(** X15.  Merging is idempotent: merging the same new lines once more into
    the lines that a merge produced gives these lines again, so a second
    run of the tool over its own output changes nothing. *)
Theorem merge_idempotent (E N : list EnvLine) (override : bool) :
  mergeEnvLocal (mergeEnvLocal E N override) N override
  = mergeEnvLocal E N override.
Proof.
  pose proof (lookupOf_collect N) as Hm.
  rewrite (mergeEnvLocal_walk E). rewrite mergeEnvLocal_walk.
  set (m0 := collectKeyValues N) in *.
  rewrite walkLines_app, walkMap_app.
  rewrite (walkLines_fixed N) by done.
  rewrite (walkMap_same_keys override (walkLines override E m0) E)
    by by apply (walkLines_keys N).
  destruct (walk_values N override (walkMap override E m0)) as [-> ->].
  { by apply lookupOf_walkMap. }
  by rewrite app_nil_r.
Qed.

(** ** writeEnvFile *)

Lemma get_delete_None {V} k k' (m : JsMap.t V) :
  JsMap.get k m = None → JsMap.get k (JsMap.delete k' m) = None.
Proof.
  rewrite !JsMapFacts.get_None_keys. intros H Hin. apply H.
  by eapply JsMapFacts.keys_delete_subseteq.
Qed.

Lemma get_all_None {V} (m : JsMap.t V) : (∀ k, JsMap.get k m = None) → m = [].
Proof.
  destruct m as [|[k v] m]; [done |]. intros H. specialize (H k).
  simpl in H. by rewrite decide_True in H.
Qed.

Lemma filter_snoc {A} (f : A → bool) l x :
  List.filter f (l ++ [x]) = List.filter f l ++ (if f x then [x] else []).
Proof. rewrite List.filter_app. simpl. by destruct (f x). Qed.

(** The lines that the loop of lines 48-60 pushes for a key: the line that
    the map holds for it, once, at the first line that assigns it. *)
Lemma writeStep_filter N k L st :
  lookupOf N (linesMap st) →
  List.filter (hasKey k) (finalLines (foldl writeStep st L)) =
    List.filter (hasKey k) (finalLines st) ++
    match List.filter (hasKey k) L, JsMap.get k (linesMap st) with
    | _ :: _, Some l => [l]
    | _, _ => []
    end
  ∧ JsMap.get k (linesMap (foldl writeStep st L)) =
    match List.filter (hasKey k) L with
    | [] => JsMap.get k (linesMap st)
    | _ => None
    end.
Proof.
  revert st. induction L as [|ln L IH]; intros st Hm.
  - cbn. rewrite app_nil_r. split; [done |]. by destruct (JsMap.get k _).
  - cbn [foldl List.filter].
    destruct ln as [t| |key v r].
    + destruct (IH (writeStep st (Comment t)) Hm) as [-> ->]. cbn.
      by rewrite filter_snoc, app_nil_r.
    + destruct (IH (writeStep st Blank) Hm) as [-> ->]. cbn.
      by rewrite filter_snoc, app_nil_r.
    + cbn [writeStep].
      destruct (JsMap.get key (linesMap st)) as [l|] eqn:Hg.
      * destruct (lookupOf_get _ _ _ _ Hm Hg) as [Hl _].
        destruct (IH (mkWriteState (finalLines st ++ [l])
                        (JsMap.delete key (linesMap st)))) as [-> ->].
        { by apply lookupOf_delete. }
        cbn [finalLines linesMap]. rewrite filter_snoc.
        destruct (decide (key = k)) as [->|Hne].
        -- assert (hasKey k l = true) as -> by by apply hasKey_true.
           assert (hasKey k (KeyValue k v r) = true) as ->
             by by apply hasKey_true.
           rewrite JsMapFacts.get_delete_eq by apply Hm. rewrite Hg.
           rewrite <- app_assoc. split; by destruct (List.filter _ L).
        -- assert (hasKey k l = false) as ->
             by (apply hasKey_false; rewrite Hl; congruence).
           assert (hasKey k (KeyValue key v r) = false) as ->
             by (apply hasKey_false; simpl; congruence).
           rewrite JsMapFacts.get_delete_ne by done.
           by rewrite app_nil_r.
      * destruct (IH st Hm) as [-> ->].
        destruct (decide (key = k)) as [->|Hne].
        -- assert (hasKey k (KeyValue k v r) = true) as ->
             by by apply hasKey_true.
           rewrite Hg. split; by destruct (List.filter _ L).
        -- assert (hasKey k (KeyValue key v r) = false) as ->
             by (apply hasKey_false; simpl; congruence).
           done.
Qed.

(** After the loop over the lines from which it was built, the map is
    empty. *)
Lemma writeStep_map_empty lines fl :
  linesMap (foldl writeStep (mkWriteState fl (collectKeyValues lines)) lines)
  = [].
Proof.
  apply get_all_None. intros k.
  destruct (writeStep_filter lines k lines
              (mkWriteState fl (collectKeyValues lines))) as [_ ->].
  { apply lookupOf_collect. }
  cbn [linesMap]. rewrite get_collect.
  by destruct (List.filter (hasKey k) lines).
Qed.

(** X16.  When a key is assigned on several lines and no extra variable is
    given, writeEnvFile renders a single line for it, the last of them:
    the lines that assign [k] in the rendered array are that one line, or
    none when no line assigns [k]. *)
Theorem write_one_line_per_key (lines : list EnvLine) (override : bool)
    (k : string) :
  List.filter (hasKey k) (writeFinalLines lines [] override)
  = match last (List.filter (hasKey k) lines) with
    | Some l => [l]
    | None => []
    end.
Proof.
  unfold writeFinalLines. cbn [applyExtraVars foldl].
  rewrite writeStep_map_empty. cbn [JsMap.values map foldl].
  destruct (writeStep_filter lines k lines
              (mkWriteState [] (collectKeyValues lines))) as [-> _].
  { apply lookupOf_collect. }
  cbn [finalLines linesMap app]. rewrite get_collect.
  destruct (List.filter (hasKey k) lines) as [|x l] eqn:Hf; [done |].
  by destruct (last (x :: l)).
Qed.

Lemma filter_hasKey_distinct L k v r :
  NoDup (keysOf L) → KeyValue k v r ∈ L →
  List.filter (hasKey k) L = [KeyValue k v r].
Proof.
  induction L as [|ln L IH]; intros Hnd Hin; [by apply elem_of_nil in Hin |].
  cbn [List.filter]. destruct (hasKey k ln) eqn:Hk.
  - apply hasKey_true in Hk. destruct ln as [t| |k' v' r']; try done.
    injection Hk as ->. cbn in Hnd. apply NoDup_cons in Hnd as [Hk Hnd].
    assert (List.filter (hasKey k) L = []) as ->.
    { destruct (List.filter (hasKey k) L) eqn:Hf; [done |].
      destruct Hk. apply elem_of_keysOf. by rewrite Hf. }
    apply elem_of_cons in Hin as [<-|Hin]; [done |].
    destruct Hk. apply elem_of_keysOf.
    intros Hf. assert (In (KeyValue k v r) (List.filter (hasKey k) L)) as H.
    { apply filter_In. split; [by apply list_elem_of_In | by apply hasKey_true]. }
    by rewrite Hf in H.
  - apply hasKey_false in Hk.
    apply elem_of_cons in Hin as [<-|Hin]; [done |].
    apply IH; [| done].
    unfold keysOf in *. cbn in Hnd. destruct (lineKey ln); [| done].
    by apply NoDup_cons in Hnd as [_ ?].
Qed.

Lemma keysOf_cons_keyvalue k v r L :
  keysOf (KeyValue k v r :: L) = k :: keysOf L.
Proof. done. Qed.

Lemma keysOf_cons_other ln L :
  isKeyValue ln = false → keysOf (ln :: L) = keysOf L.
Proof. by destruct ln. Qed.

Lemma elem_of_keysOf_line k v r L : KeyValue k v r ∈ L → k ∈ keysOf L.
Proof.
  intros Hin. apply elem_of_keysOf. intros Hf.
  assert (In (KeyValue k v r) (List.filter (hasKey k) L)) as H.
  { apply filter_In. split; [by apply list_elem_of_In | by apply hasKey_true]. }
  by rewrite Hf in H.
Qed.

(** The loop of lines 48-60 over lines of distinct keys, each of them held
    by the map under its key: every line is pushed as it is. *)
Lemma writeStep_distinct S st :
  NoDup (keysOf S) →
  (∀ k v r, KeyValue k v r ∈ S →
            JsMap.get k (linesMap st) = Some (KeyValue k v r)) →
  finalLines (foldl writeStep st S) = finalLines st ++ S ∧
  linesMap (foldl writeStep st S)
  = foldl (fun m k => JsMap.delete k m) (linesMap st) (keysOf S).
Proof.
  revert st. induction S as [|ln S IH]; intros st Hnd Hget.
  - cbn. by rewrite app_nil_r.
  - cbn [foldl]. destruct ln as [t| |k v r].
    + destruct (IH (writeStep st (Comment t))) as [-> ->]; [done | |].
      { intros k v r Hin. apply Hget. by apply list_elem_of_further. }
      cbn. by rewrite <- app_assoc.
    + destruct (IH (writeStep st Blank)) as [-> ->]; [done | |].
      { intros k v r Hin. apply Hget. by apply list_elem_of_further. }
      cbn. by rewrite <- app_assoc.
    + rewrite keysOf_cons_keyvalue in *.
      apply NoDup_cons in Hnd as [Hk Hnd].
      cbn [writeStep]. rewrite (Hget k v r) by apply list_elem_of_here.
      destruct (IH (mkWriteState (finalLines st ++ [KeyValue k v r])
                      (JsMap.delete k (linesMap st)))) as [-> ->];
        [done | |].
      { intros k' v' r' Hin. cbn [linesMap].
        rewrite JsMapFacts.get_delete_ne.
        - apply Hget. by apply list_elem_of_further.
        - intros ->. apply Hk. by eapply elem_of_keysOf_line. }
      cbn. by rewrite <- app_assoc.
Qed.

Lemma get_collect_distinct lines k v r :
  NoDup (keysOf lines) → KeyValue k v r ∈ lines →
  JsMap.get k (collectKeyValues lines) = Some (KeyValue k v r).
Proof.
  intros Hnd Hin. rewrite get_collect.
  by rewrite (filter_hasKey_distinct lines k v r).
Qed.

Lemma write_distinct_render lines override :
  NoDup (keysOf lines) →
  writeEnvFile lines [] override = renderLines lines.
Proof.
  intros Hnd. unfold writeEnvFile. cbn [applyExtraVars foldl].
  rewrite writeStep_map_empty. cbn [JsMap.values map foldl].
  destruct (writeStep_distinct lines
              (mkWriteState [] (collectKeyValues lines))) as [-> _];
    [done | | done].
  intros k v r Hin. by apply get_collect_distinct.
Qed.

(** X17.  With no extra variable, writeEnvFile writes lines that assign
    each key at most once exactly as they are rendered, one after the
    other: nothing is dropped, added or moved. *)
Theorem writeEnvFile_distinct_keys (lines : list EnvLine) (override : bool) :
  NoDup (keysOf lines) →
  writeEnvFile lines [] override = renderLines lines.
Proof. apply write_distinct_render. Qed.

Lemma writeEnvFile_distinct_keys_witness :
  let lines := [Comment "# app"; KeyValue "PORT" "3000" "PORT=3000"; Blank;
                KeyValue "HOST" "h" "HOST = h"] in
  writeEnvFile lines [] true = renderLines lines.
Proof.
  intros lines. apply writeEnvFile_distinct_keys.
  vm_compute. apply NoDup_cons. split.
  - by intros ?%list_elem_of_singleton.
  - apply NoDup_singleton.
Defined.

Lemma applyExtraVars_present extraVars m :
  (∀ k v, (k, v) ∈ extraVars → JsMap.has k m = true) →
  applyExtraVars false extraVars m = m.
Proof.
  unfold applyExtraVars. induction extraVars as [|[k v] extras IH]; [done |].
  intros H. cbn [foldl]. rewrite (H k v) by apply list_elem_of_here.
  apply IH. intros k' v' Hin. apply (H k' v'). by apply list_elem_of_further.
Qed.

(** X18.  Without override, extra variables whose keys the lines already
    assign change nothing: the text written is the text written with no
    extra variable at all. *)
Theorem write_no_override_keeps_assigned (lines : list EnvLine)
    (extraVars : list (string * string)) :
  (∀ k v, (k, v) ∈ extraVars → k ∈ keysOf lines) →
  writeEnvFile lines extraVars false = writeEnvFile lines [] false.
Proof.
  intros H. unfold writeEnvFile.
  rewrite (applyExtraVars_present extraVars); [done |].
  intros k v Hin. unfold JsMap.has.
  destruct (proj1 (keysOf_get_collect k lines) (H k v Hin)) as [l ->]. done.
Qed.

Lemma write_no_override_keeps_assigned_witness :
  writeEnvFile [KeyValue "PORT" "9999" "PORT=9999"] [("PORT", "1")] false
  = writeEnvFile [KeyValue "PORT" "9999" "PORT=9999"] [] false.
Proof.
  apply write_no_override_keeps_assigned.
  intros k v [= -> ->]%list_elem_of_singleton.
  vm_compute. apply list_elem_of_here.
Defined.

Lemma get_app {V} k (m1 m2 : JsMap.t V) :
  JsMap.get k (m1 ++ m2) =
  match JsMap.get k m1 with Some v => Some v | None => JsMap.get k m2 end.
Proof.
  induction m1 as [|[k0 v0] m1 IH]; simpl; [done |].
  by destruct (decide (k0 = k)).
Qed.

Lemma delete_app_l {V} k (m1 m2 : JsMap.t V) :
  is_Some (JsMap.get k m1) →
  JsMap.delete k (m1 ++ m2) = JsMap.delete k m1 ++ m2.
Proof.
  induction m1 as [|[k0 v0] m1 IH]; simpl; [by intros [? ?] |].
  destruct (decide (k0 = k)); [done |]. intros H. simpl. by rewrite IH.
Qed.

Lemma foldl_delete_app {V} ks (m X : JsMap.t V) :
  NoDup ks → (∀ k, k ∈ ks → is_Some (JsMap.get k m)) →
  foldl (fun m k => JsMap.delete k m) (m ++ X) ks
  = foldl (fun m k => JsMap.delete k m) m ks ++ X.
Proof.
  revert m. induction ks as [|k ks IH]; intros m Hnd H; [done |].
  apply NoDup_cons in Hnd as [Hk Hnd]. cbn [foldl].
  rewrite delete_app_l by apply H, list_elem_of_here.
  apply IH; [done |]. intros k' Hk'.
  rewrite JsMapFacts.get_delete_ne by (intros ->; done).
  by apply H, list_elem_of_further.
Qed.

Lemma applyExtraVars_fresh override extraVars (m : JsMap.t EnvLine) :
  NoDup extraVars.*1 →
  (∀ k, k ∈ extraVars.*1 → JsMap.get k m = None) →
  applyExtraVars override extraVars m
  = m ++ ((fun kv => (kv.1, extraLine kv.1 kv.2)) <$> extraVars).
Proof.
  unfold applyExtraVars. revert m.
  induction extraVars as [|[k v] extras IH]; intros m Hnd Hfresh.
  - cbn. by rewrite app_nil_r.
  - cbn in Hnd. apply NoDup_cons in Hnd as [Hk Hnd].
    cbn [foldl]. unfold JsMap.has.
    rewrite (Hfresh k) by apply list_elem_of_here.
    rewrite set_fresh by apply Hfresh, list_elem_of_here.
    rewrite IH; [by rewrite <- app_assoc | done |].
    intros k' Hk'. rewrite get_app.
    rewrite (Hfresh k') by by apply list_elem_of_further.
    simpl. rewrite decide_False; [done |]. by intros ->.
Qed.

____________________

**Action item:** Search the material above for the string "match". Show every line that holds it.

**Response area:**
    match List.filter (hasKey k) L, JsMap.get k (linesMap st) with
    match List.filter (hasKey k) L with
  = match last (List.filter (hasKey k) lines) with
  match JsMap.get k m1 with Some v => Some v | None => JsMap.get k m2 end.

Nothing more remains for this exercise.